Gereon's presence causes tension when they all stop to stare in anticipation of a dictator's command. They know that he is liable to kill any of them at a moment's notice, but he has never had to shapeshift into a move against a fellow Concord crewmember. Dramatic mutations like Gereon's would dwarf even these Mirai combatants. That is why the Grey Order must restrain the power granted from the astral stones concealed in their uniform. A special subunit of warriors waits in another back lodge should he need help.


As Captain Gereon walks straight toward the back, the slum warriors from the warrior caste know who he's after.

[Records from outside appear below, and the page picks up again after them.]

(* ===== verification/LcRequests.v ===== *)
(** What [LcHttp] makes of a request: a client's encoded parameters arrive as
    they were, and the lifecycle thread sees exactly the requests that its
    mailboxes accept. *)

From Stdlib Require Import String.
From S2P Require Import Prelude CtrlMsg Monad Double LcText LcTuning LcPair LcConfig Lifecycle LcTick LcHttp.
#[local] Open Scope Z_scope.

(** ** The encoding of a form *)

Definition unreserved (c : Z) : bool :=
  is_digit c || ((0x41 <=? c) && (c <=? 0x5a)) || ((0x61 <=? c) && (c <=? 0x7a)) || existsb (Z.eqb c) [0x2d; 0x2e; 0x5f; 0x7e].

Definition encode_char (c : Z) : list Z :=
  if unreserved c then [c] else if c =? 0x20 then [0x2b] else [0x25; hex_digit (c / 16); hex_digit (c mod 16)].
Definition encode (s : list Z) : list Z := flat_map encode_char s.

Fixpoint form (params : list (list Z * list Z)) : list Z :=
  match params with
  | [] => []
  | [(k, v)] => k ++ 0x3d :: encode v
  | (k, v) :: params => k ++ 0x3d :: encode v ++ 0x26 :: form params
  end.

Definition text_ok (s : list Z) : Prop := Forall (fun c => 0 < c < 256) s.
Definition key_ok (k : list Z) : Prop := k <> [] /\ forallb unreserved k = true.

Lemma hex_nibble_digit d : 0 <= d < 16 -> hex_nibble (hex_digit d) = d.
Proof.
  intros Hd; unfold hex_digit, hex_nibble; destruct (Z.ltb_spec d 10).
  - by rewrite !(proj2 (Z.leb_le _ _)), Z.add_simpl_l by lia.
  - rewrite (proj2 (Z.leb_gt (0x61 + (d - 10)) 0x39)), andb_false_r, !(proj2 (Z.leb_le _ _)) by lia; cbn [andb]; lia.
Qed.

A bounty hunter by the name of Xavier Moth is on the Nemesis network. Xavier's seated in a solitary corner, examining old wounds from battles. One by one, he counts them like examining an old heirloom. His hair is starting to fall out from age. Xavier has all the experience needed to take down their latest target. Gereon has a plan, and it is to lace Xavier's teleportation tool with ransomware that will force the humans' location to be divulged, like GPS, and Xavier Moth's invisibility cloak takes over.

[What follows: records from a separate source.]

Definition cmd_cfg_dump (fuel : nat) (args : list (list Z)) : M W (option (Z * list Z)) :=
  match parse_opts (chars "m:") args with
  | None => mret (Some (1, []))
  | Some (opts, rest) =>
      ok ← (match rest with path :: _ => fopen_write path | [] => mret true end);
      if negb ok then mret (Some (1, []))
      else
        let to_file := match rest with [] => false | _ => true end in
        r ← cfg_loop fuel (last_opt 0x6d atoi 0 opts) 1 0 0 to_file [];
        when to_file (modify fclose) ;;
        mret r
  end.

(** ** distance *)

(** The distances of every read, with its result. *)
Fixpoint distance_loop (n : nat) (interval_ms : Z) (got : list (Z * list Z)) : M W (list (Z * list Z)) :=
  match n with
  | O => mret got
  | S n =>
      '(ret, distance) ← get_distance 0xff;
      when (negb (n =? 0)%nat) (modify (usleep (u32 (u32 interval_ms * 1000)))) ;;
      distance_loop n interval_ms (got ++ [(ret, distance)])
  end.

Definition cmd_distance (args : list (list Z)) : M W (Z * list (Z * list Z)) :=
  match getopt_all (chars "n:i:") args with
  | None => mret (1, [])
  | Some (opts, _) =>
      got ← distance_loop (Z.to_nat (last_opt 0x6e atoi 10 opts)) (last_opt 0x69 atoi 500 opts) [];
      mret (0, got)
  end.

(** ** retx-watch *)

(** The callback's state: firings, rising edges, the last record. *)
Record watch := mk_watch { wt_firings : Z; wt_rising : Z; wt_prev : RetxEvent.retx_state }.

Definition on_retx_too_many_event (arg : option (list Z)) (x : watch) : watch :=
  match ar8030_retx_event_decode arg with
  | Some st => mk_watch (wt_firings x + 1) (if ar8030_retx_event_rising (wt_prev x) st then wt_rising x + 1 else wt_rising x) st
  | None => mk_watch (wt_firings x + 1) (wt_rising x) (wt_prev x)
  end.

(** The loop, with what the callback got before each look at the flag; the
    heartbeat only prints.  [None]: the fuel is used up. *)
Fixpoint watch_loop (fuel : nat) (x : watch) : M W (option watch) :=
  evs ← retx_events;
  let x := fold_left (fun x arg => on_retx_too_many_event arg x) evs x in
  stop ← stop_watch;
  if (stop : bool) then mret (Some x)
  else
    match fuel with
    | O => mret None
    | S fuel => modify (usleep (100 * 1000)) ;; watch_loop fuel x
    end.

Definition watch_init : watch := mk_watch 0 0 (RetxEvent.mk_retx 0 0 0 0 0 0 0 0 0).

Definition cmd_retx_watch (fuel : nat) : M W (option (Z * option watch)) :=
  ret ← subscribe_retx;
  if negb (ret =? 0) then mret (Some (1, None))
  else
    r ← watch_loop fuel watch_init;
    match r with
    | None => mret None
    | Some x => modify unsubscribe_retx ;; mret (Some (0, Some x))
    end.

"If I'm not careful, I'll be a bald gremlin, like you, in no time," Xavier says.


Gereon raises an arm in salute, causing a force field around Mr. Moth. The hunter straightens up, but he isn't afraid of Gereon's power.


"The Heinemann, I guess you're all still the same jackasses."


"I need you to do a job for me," Gereon says.


"What now?" Xavier pulls a metal sheath with a specially designed propellant that reacts to oppose Mirai force shields. He cuts right through Heinemann's defensive bubble. "I work on a rate. You haven't forgotten."


Gereon is not pleased. He's convinced that no one is willing to turn on him anyway since they're all dependent on the fate of the little leadership that's left of the Grey Order. Xavier Moth takes a liking to vagabond women anyway, most of which are easy for him to dispose of if they give him problems. That is something to satisfy Xavier.


"I've had enough with the vagabond women, you know. They can give you headaches." Xavier stands up with a hand to one temple, half Mirai, and the other half-human. Gereon suppresses his loathing. To test out his latent skills, he throws the same dagger to a target across the room. "Bullseye," he says.


"You never did let me have at any; you know."


"My daughter is off-limits." Gereon raises his hand in warning.


Xavier looks from the corner of his eye. "Yeah, whatever. We can get things going, but I want my share," he demands.


Gereon is willing. "Sure," he says in German. "This is a tracking mission, follow the signal for human interference across the cosmic web. The Yhemlen, a sort of benign species, has its network. We will need to seize the signal and follow the footsteps of the humans from another timeline."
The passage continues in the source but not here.